1

Closed

FAT corruption

description

Hello community,

I have serious problems with the stability of the FAT filesystem ...

We have developed a NETMF-application, which acquires and stores data to the FAT filesystem (on a NAND flash).
The device/application is intended to run stand-alone, i.e. without a permanent network connection, so the reliability of the filesystem is very important for our needs.

Unfortunately I had to realize that the filesystem doesn't seem to be very stable.

I found that occasionally some files and/or the filesystem became corrupted. In that case blocks of data (most times multiples of 512 bytes) within a file were filled with 0xFF. Sometimes also the directory structure seems to be affected.

The problems first encountered with the framework version 4.0. In the meantime, I have started a lot of tests based on version 4.2, which also leads to problems. My application uses multi threading and does many other things besides writing files.
To isolate the potential causes for these file corruptions, I have implemented a simple test application, which only writes files and compares them afterwards. To be more exact, the test proceeds as following:
  • Format the root volume
  • Until there is no more free space ...
    • write defined content to a FileStream (within a 'using' statement)
    • open file again, read content and compare
  • After the filesystem is full, start a second compare run over all files.
Many tests lead to different failures, but the failures are not reproducible in that way, that always the n-th file after formatting is affected.
  • sometimes the file creation or writing itself leads to an exception, e.g. ...

    Exception System.IO.IOException - CLR_E_FILE_IO (1)

    Message:

    Microsoft.SPOT.IO.NativeFileStream::Write [IP: 0000]
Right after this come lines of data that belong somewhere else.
Lemma o_alarm_extends (t : Todo) (c : Container) :
  exists piece, c_items (Outputs.o_alarm t c) = c_items c ++ piece.
Proof.
  unfold Outputs.o_alarm. generalize c. clear c.
  induction (alarms t) as [|a l IH]; intros c; simpl.
  - exists []. rewrite app_nil_r. reflexivity.
  - destruct (IH (append (IText (alarm_str a)) c)) as [piece Hpiece].
    exists ([IText (alarm_str a)] ++ piece). rewrite Hpiece. simpl.
    rewrite <- app_assoc. reflexivity.
Qed.

Ltac producer_extends :=
  intros;
  repeat match goal with
         | |- context [match ?x with _ => _ end] => destruct x
         end;
  first [ eexists; unfold append; cbn [c_items]; reflexivity
        | exists []; rewrite app_nil_r; reflexivity ].

(** X23.  Every serialization opens with the same three lines: UID
    with the entity's uid (a generated one when the uid is empty),
    COMPLETED with the completion instant and DTSTAMP with the creation
    instant; an entity that has no [completed] (or no [created]) is
    written with the current instant in its place. *)
Theorem produced_opening_lines `{Codecs} (t : Todo) :
  exists rest,
    c_items (produced t)
    = ILine (ContentLine_ "UID"
               (if truthy_scalar (Some (uid t)) then uid t else SStr uid_gen))
      :: ILine (ContentLine_ "COMPLETED"
                  (SStr (arrow_to_iso (default now (completed t)))))
      :: ILine (ContentLine_ "DTSTAMP"
                  (SStr (arrow_to_iso (default now (created t)))))
      :: rest.
Proof.
  unfold produced, Outputs._OUTPUTS. cbn [foldl].
  set (c3 := Outputs.o_created t (Outputs.o_completed t
               (Outputs.o_uid t (mkContainer "VTODO" [])))).
  destruct (foldl_producers_extend t
              [Outputs.o_description; Outputs.o_start; Outputs.o_location;
               Outputs.o_percent; Outputs.o_priority; Outputs.o_summary;
               Outputs.o_url; Outputs.o_due; Outputs.o_duration; Outputs.o_alarm])
    with (c := c3) as [rest Hrest].
  { repeat first [apply Forall_nil_2 | apply Forall_cons_2];
      try (apply o_alarm_extends);
      unfold Outputs.o_description, Outputs.o_start, Outputs.o_location,
        Outputs.o_percent, Outputs.o_priority, Outputs.o_summary, Outputs.o_url,
        Outputs.o_due, Outputs.o_duration; producer_extends. }
  cbn [foldl] in Hrest. exists rest. rewrite Hrest. subst c3.
  unfold Outputs.o_created, Outputs.o_completed, Outputs.o_uid, append. cbn [c_items].
  destruct (completed t), (created t); reflexivity.
Qed.

(** ** The time model on reachable entities *)

(** X24.  On every reachable entity the explicit due time and the
    stored duration are not both set, unless the stored duration is the
    zero span; and the produced lines never hold a DUE line together
    with a DURATION line. *)
Theorem reachable_time_model `{Codecs} (t : Todo) :
  reachable t ->
  (at_most_one t \/ _duration t = Some 0) /\
  (count_tag "DUE" (produced t) + count_tag "DURATION" (produced t) <= 1)%nat.
Proof.
  intros Hr. split.
  - apply reachable_at_most_one_or_zero. exact Hr.
  - destruct (produced_not_both t Hr) as [Hz|Hz]; rewrite Hz.
    + destruct (produced_counts t) as [_ ->].
      destruct (truthy_td (_duration t) && truthy_arrow (begin t)); simpl; lia.
    + destruct (produced_counts t) as [-> _].
      destruct (truthy_arrow (_due_time t)); simpl; lia.
Qed.

Lemma reachable_time_model_witness :
  (at_most_one (with_due_time (Some 30) (@blank toy_codecs {[ "tz" := ∅ ]})) \/
   _duration (with_due_time (Some 30) (@blank toy_codecs {[ "tz" := ∅ ]})) = Some 0) /\
  le (Nat.add
        (count_tag "DUE"
           (@produced toy_codecs
              (with_due_time (Some 30) (@blank toy_codecs {[ "tz" := ∅ ]}))))
        (count_tag "DURATION"
           (@produced toy_codecs
              (with_due_time (Some 30) (@blank toy_codecs {[ "tz" := ∅ ]})))))
     1%nat.
Proof.
  apply (@reachable_time_model toy_codecs).
  apply (@reach_step toy_codecs (@blank toy_codecs {[ "tz" := ∅ ]}));
    [apply (@blank_reachable toy_codecs)|].
  apply (@step_extract toy_codecs _
           (mkExtractor "DUE" false (Single (@Inputs.due toy_codecs)))
           (mkContainer "VTODO" [ILine (ContentLine_ "DUE" (SInt 30))]));
    [|reflexivity].
  unfold Inputs._EXTRACTORS. rewrite !elem_of_cons. tauto.
Defined.

(** X25.  On an entity with a begin the [duration] getter always
    returns, and the two getters agree wherever the due can be derived:
    the duration is absent exactly when the due is, and otherwise it is
    [due - begin].  The due getter fails on such an entity only by
    overflow, and the duration getter then returns the stored span. *)
Theorem getters_agree_with_begin (t : Todo) (b : Z) :
  _begin t = Some b ->
  (exists k, duration t = Ok k) /\
  (forall r, due t = Ok r -> duration t = Ok ((fun x => x - b) <$> r)) /\
  (forall e, due t = Raise e -> e = OverflowError /\ duration t = Ok (_duration t)).
Proof.
  intros Hb. unfold duration, due, begin. rewrite Hb.
  destruct (_duration t) as [k|]; simpl.
  - destruct (Z.eqb_spec k 0) as [->|Hk]; simpl.
    + destruct (_due_time t) as [x|]; simpl.
      * split; [eexists; reflexivity|].
        split; [intros r [= <-]; reflexivity | intros e He; discriminate He].
      * split; [eexists; reflexivity|].
        split; [intros r [= <-]; reflexivity | intros e He; discriminate He].
    + split; [eexists; reflexivity|].
      destruct (in_datetime_range (b + k)); simpl.
      * split; [|intros e He; discriminate He].
        intros r [= <-]. simpl. f_equal. f_equal. lia.
      * split; [intros r Hr; discriminate Hr|].
        intros e [= <-]. split; reflexivity.
  - destruct (_due_time t) as [x|]; simpl.
    + split; [eexists; reflexivity|].
      split; [intros r [= <-]; reflexivity | intros e He; discriminate He].
    + split; [eexists; reflexivity|].
      split; [intros r [= <-]; reflexivity | intros e He; discriminate He].
Qed.

Lemma getters_agree_with_begin_witness :
  duration (with_duration (Some 5) (with_begin (Some 10) fresh))
  = Ok ((fun x => x - 10) <$> Some (10 + 5)).
Proof.
  apply (proj1 (proj2 (getters_agree_with_begin
                         (with_duration (Some 5) (with_begin (Some 10) fresh)) 10 eq_refl))).
  reflexivity.
Defined.

(** X26.  The constructor refuses a truthy duration together with a
    truthy due, and a truthy duration with a falsy begin: no entity is
    built, and the error is [ValueError] whenever the coercions of
    [completed], [created] and [begin] succeed. *)
Theorem init_rejects_contradictory_arguments `{Codecs} (a : init_args) :
  truthy (a_duration a) = true ->
  truthy (a_due a) = true \/ truthy (a_begin a) = false ->
  raises (__init__ a) /\
  (is_ok (get_arrow (a_completed a)) = true ->
   is_ok (get_arrow (a_created a)) = true ->
   is_ok (get_arrow (a_begin a)) = true ->
   __init__ a = Raise ValueError).
Proof.
  intros Hk Hor.
  assert (Hcheck : forall self : Todo,
             (if truthy (a_duration a) && truthy (a_due a) then Raise ValueError
              else if truthy (a_duration a) then
                     if negb (truthy (a_begin a)) then Raise ValueError
                     else duration_setter self (a_duration a)
                   else if truthy (a_due a) then due_setter self (a_due a)
                        else Ok self) = Raise ValueError).
  { intros self. rewrite Hk. simpl.
    destruct (truthy (a_due a)); [reflexivity|].
    destruct Hor as [Hd|Hb]; [discriminate Hd|]. rewrite Hb. reflexivity. }
  unfold __init__. split.
  - do 3 (apply raises_bind_r; intros ?). rewrite Hcheck. eexists. reflexivity.
  - intros H1 H2 H3.
    destruct (get_arrow (a_completed a)); [|discriminate H1].
    destruct (get_arrow (a_created a)); [|discriminate H2]. simpl.
    unfold begin_setter.
    destruct (get_arrow (a_begin a)) as [cv|]; [|discriminate H3]. simpl.
    destruct cv; simpl; rewrite Hcheck; reflexivity.
Qed.

Lemma init_rejects_contradictory_arguments_witness :
  @__init__ toy_codecs (args_begin_due_duration (PInt 0) PNone (PTimedelta 5))
  = Raise ValueError.
Proof.
  apply (@init_rejects_contradictory_arguments toy_codecs
           (args_begin_due_duration (PInt 0) PNone (PTimedelta 5)));
    [reflexivity | right; reflexivity | reflexivity | reflexivity | reflexivity].
Defined.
    System.IO.FileStream::Write [IP: 002a]

     
  • sometimes the direct compare after writing detects failures (larger blocks filled with 0xFF)
  • when there were failures, the second compare run sometimes detects more failures than stated before. So it seems, that files which were written correctly are corrupted afterwards.
  • alter reboot (after failure) the FAT sometimes states to be not formatted
  • in rare cases, the test completely hangs up.
  • I just had the situation, that I was not able to format the volume. After erasing the filesystem region via MFDeploy, it works again.
Now for my questions ...

Are these problems based on any known bugs?
Is there any way to avoid or reduce these problems?
(Is there something to consider concerning filesize, max amount of files, formatting, FileStream usage, threading, ... )

I would appreciate ANY hint ...


Best regards,
Ron

file attachments

Closed Feb 7, 2012 at 8:02 PM by ZachLibby

comments

lorenzte wrote Jan 23, 2012 at 4:49 PM

Hi Ron,

it would be helpful to get some more information regarding this issue. Are you seeing the corruption on a device, on the emulator or both? If you observed it on a device only, which device is that? Finally, could you send your test application?

Thank You
Lorenzo Tessiore

Ron_11 wrote Jan 24, 2012 at 3:49 PM

Hello Lorenzo,

We are using a device/design of our own which is based on the AT91SAM9261. We use the NET MF
Binary, Version MF_4_2_0_99_BIN_RevA(CJ) from AUG Electronics written for the AUG AMI DevKit.

We are in close contact to AUG and have already talked with them about this issue.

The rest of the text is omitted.